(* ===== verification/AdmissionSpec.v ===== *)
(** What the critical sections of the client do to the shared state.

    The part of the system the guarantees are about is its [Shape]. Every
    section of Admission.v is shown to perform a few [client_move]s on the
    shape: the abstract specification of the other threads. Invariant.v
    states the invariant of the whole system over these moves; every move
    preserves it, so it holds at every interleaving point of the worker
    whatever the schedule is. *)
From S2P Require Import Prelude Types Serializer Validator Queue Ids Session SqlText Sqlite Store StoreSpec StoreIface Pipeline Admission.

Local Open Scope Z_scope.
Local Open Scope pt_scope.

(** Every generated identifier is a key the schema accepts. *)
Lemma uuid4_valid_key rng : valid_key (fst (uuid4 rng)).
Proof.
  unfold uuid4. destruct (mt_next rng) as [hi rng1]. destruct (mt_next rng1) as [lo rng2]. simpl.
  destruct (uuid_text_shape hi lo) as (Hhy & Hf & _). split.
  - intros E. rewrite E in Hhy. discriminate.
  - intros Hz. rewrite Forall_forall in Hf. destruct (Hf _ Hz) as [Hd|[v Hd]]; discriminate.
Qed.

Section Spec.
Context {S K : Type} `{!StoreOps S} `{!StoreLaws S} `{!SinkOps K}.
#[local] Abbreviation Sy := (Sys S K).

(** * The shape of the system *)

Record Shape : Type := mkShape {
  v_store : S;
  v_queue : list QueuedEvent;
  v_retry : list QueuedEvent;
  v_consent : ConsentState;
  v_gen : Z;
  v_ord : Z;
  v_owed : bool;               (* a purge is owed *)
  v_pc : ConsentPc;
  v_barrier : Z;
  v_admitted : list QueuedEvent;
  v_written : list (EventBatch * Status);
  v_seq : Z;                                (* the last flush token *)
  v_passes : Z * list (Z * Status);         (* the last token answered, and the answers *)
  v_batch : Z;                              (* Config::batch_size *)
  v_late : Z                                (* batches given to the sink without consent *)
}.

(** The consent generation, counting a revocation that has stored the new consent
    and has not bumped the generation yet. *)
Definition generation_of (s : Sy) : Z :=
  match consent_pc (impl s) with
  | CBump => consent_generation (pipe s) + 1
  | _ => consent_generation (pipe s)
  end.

--

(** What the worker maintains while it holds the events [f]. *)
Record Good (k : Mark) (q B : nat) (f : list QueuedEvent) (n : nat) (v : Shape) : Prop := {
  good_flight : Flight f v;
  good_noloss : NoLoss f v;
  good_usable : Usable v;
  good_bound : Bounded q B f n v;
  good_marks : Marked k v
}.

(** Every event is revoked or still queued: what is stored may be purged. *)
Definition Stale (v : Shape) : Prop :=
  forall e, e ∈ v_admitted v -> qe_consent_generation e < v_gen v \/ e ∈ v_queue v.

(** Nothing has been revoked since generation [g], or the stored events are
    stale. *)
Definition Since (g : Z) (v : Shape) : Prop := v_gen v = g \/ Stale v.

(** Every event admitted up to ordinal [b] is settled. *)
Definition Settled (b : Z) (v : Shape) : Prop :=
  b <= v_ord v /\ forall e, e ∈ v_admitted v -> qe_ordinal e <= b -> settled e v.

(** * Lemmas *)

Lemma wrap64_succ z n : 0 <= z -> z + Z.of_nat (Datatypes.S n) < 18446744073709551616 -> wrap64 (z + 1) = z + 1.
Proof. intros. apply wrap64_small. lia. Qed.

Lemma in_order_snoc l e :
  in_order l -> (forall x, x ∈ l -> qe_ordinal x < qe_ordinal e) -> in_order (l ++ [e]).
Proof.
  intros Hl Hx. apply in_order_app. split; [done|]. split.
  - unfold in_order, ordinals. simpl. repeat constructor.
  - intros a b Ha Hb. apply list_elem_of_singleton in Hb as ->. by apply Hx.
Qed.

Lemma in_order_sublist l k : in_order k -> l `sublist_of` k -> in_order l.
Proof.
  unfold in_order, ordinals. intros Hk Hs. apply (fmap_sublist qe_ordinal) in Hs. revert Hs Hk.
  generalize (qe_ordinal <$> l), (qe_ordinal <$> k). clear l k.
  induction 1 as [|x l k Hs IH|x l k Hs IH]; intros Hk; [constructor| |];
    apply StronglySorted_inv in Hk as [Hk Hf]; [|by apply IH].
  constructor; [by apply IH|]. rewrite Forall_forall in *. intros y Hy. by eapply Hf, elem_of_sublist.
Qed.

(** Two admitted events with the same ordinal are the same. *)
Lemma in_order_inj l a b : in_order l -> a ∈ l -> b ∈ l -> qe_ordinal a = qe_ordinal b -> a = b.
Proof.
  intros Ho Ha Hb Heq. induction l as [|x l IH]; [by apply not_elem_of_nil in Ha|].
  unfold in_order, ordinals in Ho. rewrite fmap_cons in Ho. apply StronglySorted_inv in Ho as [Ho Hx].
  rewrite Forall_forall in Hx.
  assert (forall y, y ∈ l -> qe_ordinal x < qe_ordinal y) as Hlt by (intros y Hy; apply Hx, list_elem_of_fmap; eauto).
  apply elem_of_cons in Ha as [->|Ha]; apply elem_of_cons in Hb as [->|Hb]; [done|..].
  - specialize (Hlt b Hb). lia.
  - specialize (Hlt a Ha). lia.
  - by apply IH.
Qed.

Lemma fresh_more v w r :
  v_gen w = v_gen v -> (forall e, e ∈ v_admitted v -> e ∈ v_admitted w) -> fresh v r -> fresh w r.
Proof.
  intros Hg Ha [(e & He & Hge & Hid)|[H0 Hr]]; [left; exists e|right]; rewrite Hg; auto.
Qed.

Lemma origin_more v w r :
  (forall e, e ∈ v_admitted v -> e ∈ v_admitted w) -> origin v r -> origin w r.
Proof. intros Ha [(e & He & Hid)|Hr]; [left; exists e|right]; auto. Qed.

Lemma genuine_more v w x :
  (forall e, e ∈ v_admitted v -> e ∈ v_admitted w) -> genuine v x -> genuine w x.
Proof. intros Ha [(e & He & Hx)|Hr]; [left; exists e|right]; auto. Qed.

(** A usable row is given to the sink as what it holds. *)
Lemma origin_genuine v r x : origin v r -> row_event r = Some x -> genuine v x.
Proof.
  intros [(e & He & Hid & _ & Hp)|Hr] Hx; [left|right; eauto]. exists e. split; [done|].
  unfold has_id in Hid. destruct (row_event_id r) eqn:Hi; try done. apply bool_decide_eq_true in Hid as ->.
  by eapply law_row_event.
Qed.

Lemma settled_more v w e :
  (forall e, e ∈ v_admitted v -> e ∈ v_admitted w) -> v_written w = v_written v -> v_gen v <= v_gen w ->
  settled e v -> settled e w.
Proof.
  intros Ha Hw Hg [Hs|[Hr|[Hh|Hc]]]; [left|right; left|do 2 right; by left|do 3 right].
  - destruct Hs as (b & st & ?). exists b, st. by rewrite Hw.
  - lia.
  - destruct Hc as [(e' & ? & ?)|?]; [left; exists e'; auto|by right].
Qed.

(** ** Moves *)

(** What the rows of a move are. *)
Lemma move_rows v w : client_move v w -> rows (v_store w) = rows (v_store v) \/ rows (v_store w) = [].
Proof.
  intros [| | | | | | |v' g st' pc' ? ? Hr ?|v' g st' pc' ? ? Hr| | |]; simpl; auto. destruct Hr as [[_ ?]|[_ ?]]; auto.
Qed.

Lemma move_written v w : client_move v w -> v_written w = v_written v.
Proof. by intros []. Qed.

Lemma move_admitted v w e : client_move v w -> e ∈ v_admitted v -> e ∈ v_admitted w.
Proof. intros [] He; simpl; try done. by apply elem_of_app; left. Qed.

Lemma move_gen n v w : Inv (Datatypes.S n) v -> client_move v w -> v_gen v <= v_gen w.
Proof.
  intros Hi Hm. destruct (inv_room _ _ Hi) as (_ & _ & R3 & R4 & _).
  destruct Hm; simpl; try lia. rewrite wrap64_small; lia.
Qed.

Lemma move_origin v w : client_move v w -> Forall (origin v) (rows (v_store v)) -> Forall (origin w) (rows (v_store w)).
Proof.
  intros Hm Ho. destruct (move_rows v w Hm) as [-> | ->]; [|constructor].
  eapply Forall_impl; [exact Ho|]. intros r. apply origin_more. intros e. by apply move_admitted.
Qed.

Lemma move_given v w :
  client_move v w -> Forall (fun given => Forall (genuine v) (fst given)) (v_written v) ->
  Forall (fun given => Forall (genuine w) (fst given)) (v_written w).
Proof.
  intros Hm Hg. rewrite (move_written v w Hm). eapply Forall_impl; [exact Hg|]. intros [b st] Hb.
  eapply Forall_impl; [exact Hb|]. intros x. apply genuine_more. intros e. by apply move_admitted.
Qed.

--

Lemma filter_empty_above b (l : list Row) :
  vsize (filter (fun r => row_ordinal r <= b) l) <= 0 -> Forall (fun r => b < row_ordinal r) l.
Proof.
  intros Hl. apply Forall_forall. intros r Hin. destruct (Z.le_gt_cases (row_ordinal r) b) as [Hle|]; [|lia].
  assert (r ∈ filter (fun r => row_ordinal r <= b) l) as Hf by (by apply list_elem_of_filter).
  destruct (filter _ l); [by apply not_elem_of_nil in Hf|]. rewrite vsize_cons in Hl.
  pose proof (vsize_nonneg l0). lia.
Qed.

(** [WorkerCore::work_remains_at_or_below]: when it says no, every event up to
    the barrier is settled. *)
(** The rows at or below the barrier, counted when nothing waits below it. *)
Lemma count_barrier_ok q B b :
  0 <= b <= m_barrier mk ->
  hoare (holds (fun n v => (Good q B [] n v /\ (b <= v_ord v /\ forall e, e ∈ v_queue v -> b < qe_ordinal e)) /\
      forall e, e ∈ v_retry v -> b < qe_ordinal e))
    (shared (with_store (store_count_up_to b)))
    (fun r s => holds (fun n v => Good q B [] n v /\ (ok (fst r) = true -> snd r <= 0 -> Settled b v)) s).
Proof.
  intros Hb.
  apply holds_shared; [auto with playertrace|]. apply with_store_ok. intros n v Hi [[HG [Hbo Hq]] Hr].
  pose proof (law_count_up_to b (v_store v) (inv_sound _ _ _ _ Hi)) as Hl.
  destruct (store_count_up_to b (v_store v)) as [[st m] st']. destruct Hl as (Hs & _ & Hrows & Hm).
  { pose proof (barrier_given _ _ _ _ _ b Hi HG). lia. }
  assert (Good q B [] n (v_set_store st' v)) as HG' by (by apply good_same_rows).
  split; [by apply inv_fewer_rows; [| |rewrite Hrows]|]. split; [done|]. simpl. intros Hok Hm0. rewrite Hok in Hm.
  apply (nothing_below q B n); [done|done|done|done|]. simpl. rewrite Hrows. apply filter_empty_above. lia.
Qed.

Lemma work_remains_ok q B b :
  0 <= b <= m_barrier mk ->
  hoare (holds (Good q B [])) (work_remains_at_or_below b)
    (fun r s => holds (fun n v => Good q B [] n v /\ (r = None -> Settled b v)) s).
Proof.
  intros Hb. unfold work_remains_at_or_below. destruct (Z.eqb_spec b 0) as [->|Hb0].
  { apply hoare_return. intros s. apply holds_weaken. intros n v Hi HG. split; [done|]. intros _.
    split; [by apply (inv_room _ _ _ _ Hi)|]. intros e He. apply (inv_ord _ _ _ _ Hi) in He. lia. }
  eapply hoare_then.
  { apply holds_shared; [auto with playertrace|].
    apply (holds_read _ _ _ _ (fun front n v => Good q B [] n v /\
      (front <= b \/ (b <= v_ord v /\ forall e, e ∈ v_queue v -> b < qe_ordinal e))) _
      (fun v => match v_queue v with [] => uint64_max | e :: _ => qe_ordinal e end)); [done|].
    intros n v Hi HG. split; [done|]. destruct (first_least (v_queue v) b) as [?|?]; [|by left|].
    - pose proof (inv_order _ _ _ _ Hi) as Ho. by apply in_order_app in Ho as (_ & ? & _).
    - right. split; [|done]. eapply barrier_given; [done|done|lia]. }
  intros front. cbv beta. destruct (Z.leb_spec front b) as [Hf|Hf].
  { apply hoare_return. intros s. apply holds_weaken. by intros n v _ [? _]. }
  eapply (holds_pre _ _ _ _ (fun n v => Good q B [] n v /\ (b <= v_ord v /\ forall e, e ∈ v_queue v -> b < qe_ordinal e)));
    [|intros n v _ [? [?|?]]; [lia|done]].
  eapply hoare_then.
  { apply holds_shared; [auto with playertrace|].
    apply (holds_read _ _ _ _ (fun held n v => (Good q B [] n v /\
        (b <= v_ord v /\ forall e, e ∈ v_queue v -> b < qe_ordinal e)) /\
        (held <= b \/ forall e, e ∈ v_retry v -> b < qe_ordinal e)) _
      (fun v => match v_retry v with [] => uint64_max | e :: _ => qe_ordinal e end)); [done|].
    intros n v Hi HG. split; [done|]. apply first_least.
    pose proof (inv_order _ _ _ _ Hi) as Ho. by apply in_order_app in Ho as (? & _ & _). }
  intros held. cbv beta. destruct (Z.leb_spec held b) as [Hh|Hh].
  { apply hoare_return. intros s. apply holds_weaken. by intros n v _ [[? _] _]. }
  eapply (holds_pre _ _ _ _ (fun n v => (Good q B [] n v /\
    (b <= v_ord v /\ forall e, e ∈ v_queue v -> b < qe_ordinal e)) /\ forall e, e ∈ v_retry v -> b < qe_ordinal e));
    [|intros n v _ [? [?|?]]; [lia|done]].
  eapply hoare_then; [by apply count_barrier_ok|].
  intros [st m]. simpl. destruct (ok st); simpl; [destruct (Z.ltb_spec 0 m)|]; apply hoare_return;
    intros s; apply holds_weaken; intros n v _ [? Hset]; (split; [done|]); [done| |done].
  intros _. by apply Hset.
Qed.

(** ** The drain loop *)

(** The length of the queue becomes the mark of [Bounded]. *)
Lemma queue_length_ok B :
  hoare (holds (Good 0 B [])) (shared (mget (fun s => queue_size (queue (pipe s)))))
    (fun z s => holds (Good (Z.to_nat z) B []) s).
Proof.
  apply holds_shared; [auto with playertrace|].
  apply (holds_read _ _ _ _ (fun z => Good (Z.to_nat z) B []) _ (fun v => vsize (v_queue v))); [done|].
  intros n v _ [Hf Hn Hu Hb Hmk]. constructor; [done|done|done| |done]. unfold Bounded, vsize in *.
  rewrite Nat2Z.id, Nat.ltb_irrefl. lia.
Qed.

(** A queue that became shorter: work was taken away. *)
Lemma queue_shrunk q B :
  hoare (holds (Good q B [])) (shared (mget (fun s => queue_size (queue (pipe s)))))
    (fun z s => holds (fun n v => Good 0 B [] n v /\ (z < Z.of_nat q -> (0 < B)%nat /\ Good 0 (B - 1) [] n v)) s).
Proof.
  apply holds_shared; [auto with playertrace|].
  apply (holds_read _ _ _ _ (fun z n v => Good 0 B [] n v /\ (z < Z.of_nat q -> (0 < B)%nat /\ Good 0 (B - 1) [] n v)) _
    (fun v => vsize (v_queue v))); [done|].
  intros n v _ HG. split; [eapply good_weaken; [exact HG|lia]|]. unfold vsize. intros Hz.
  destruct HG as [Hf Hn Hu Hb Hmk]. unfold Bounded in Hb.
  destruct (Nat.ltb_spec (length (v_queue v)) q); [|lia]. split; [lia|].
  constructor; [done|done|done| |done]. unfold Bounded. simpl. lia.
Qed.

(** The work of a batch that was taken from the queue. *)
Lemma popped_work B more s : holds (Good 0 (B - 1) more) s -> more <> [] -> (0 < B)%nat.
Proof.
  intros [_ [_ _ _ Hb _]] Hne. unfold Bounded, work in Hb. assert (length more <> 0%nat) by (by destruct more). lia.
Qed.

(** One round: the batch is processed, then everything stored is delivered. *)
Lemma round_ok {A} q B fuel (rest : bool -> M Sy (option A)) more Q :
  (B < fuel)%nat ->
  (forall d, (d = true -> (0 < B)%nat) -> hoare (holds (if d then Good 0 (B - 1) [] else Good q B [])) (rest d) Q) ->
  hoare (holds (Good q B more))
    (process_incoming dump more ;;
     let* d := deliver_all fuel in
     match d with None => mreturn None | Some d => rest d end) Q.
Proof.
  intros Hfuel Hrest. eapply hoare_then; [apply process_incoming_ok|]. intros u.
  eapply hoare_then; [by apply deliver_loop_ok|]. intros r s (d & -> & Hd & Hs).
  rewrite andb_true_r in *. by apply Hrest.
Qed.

** What to work on **
Would you print exactly and only the lines of the material above that run from the line with "(* ===== verification/AdmissionSpec.v" through the line with "(pipe s) + 1", both included?

** Result below **
(* ===== verification/AdmissionSpec.v ===== *)
(** What the critical sections of the client do to the shared state.

    The part of the system the guarantees are about is its [Shape]. Every
    section of Admission.v is shown to perform a few [client_move]s on the
    shape: the abstract specification of the other threads. Invariant.v
    states the invariant of the whole system over these moves; every move
    preserves it, so it holds at every interleaving point of the worker
    whatever the schedule is. *)
From S2P Require Import Prelude Types Serializer Validator Queue Ids Session SqlText Sqlite Store StoreSpec StoreIface Pipeline Admission.

Local Open Scope Z_scope.
Local Open Scope pt_scope.

(** Every generated identifier is a key the schema accepts. *)
Lemma uuid4_valid_key rng : valid_key (fst (uuid4 rng)).
Proof.
  unfold uuid4. destruct (mt_next rng) as [hi rng1]. destruct (mt_next rng1) as [lo rng2]. simpl.
  destruct (uuid_text_shape hi lo) as (Hhy & Hf & _). split.
  - intros E. rewrite E in Hhy. discriminate.
  - intros Hz. rewrite Forall_forall in Hf. destruct (Hf _ Hz) as [Hd|[v Hd]]; discriminate.
Qed.

Section Spec.
Context {S K : Type} `{!StoreOps S} `{!StoreLaws S} `{!SinkOps K}.
#[local] Abbreviation Sy := (Sys S K).

(** * The shape of the system *)

Record Shape : Type := mkShape {
  v_store : S;
  v_queue : list QueuedEvent;
  v_retry : list QueuedEvent;
  v_consent : ConsentState;
  v_gen : Z;
  v_ord : Z;
  v_owed : bool;               (* a purge is owed *)
  v_pc : ConsentPc;
  v_barrier : Z;
  v_admitted : list QueuedEvent;
  v_written : list (EventBatch * Status);
  v_seq : Z;                                (* the last flush token *)
  v_passes : Z * list (Z * Status);         (* the last token answered, and the answers *)
  v_batch : Z;                              (* Config::batch_size *)
  v_late : Z                                (* batches given to the sink without consent *)
}.

(** The consent generation, counting a revocation that has stored the new consent
    and has not bumped the generation yet. *)
Definition generation_of (s : Sy) : Z :=
  match consent_pc (impl s) with
  | CBump => consent_generation (pipe s) + 1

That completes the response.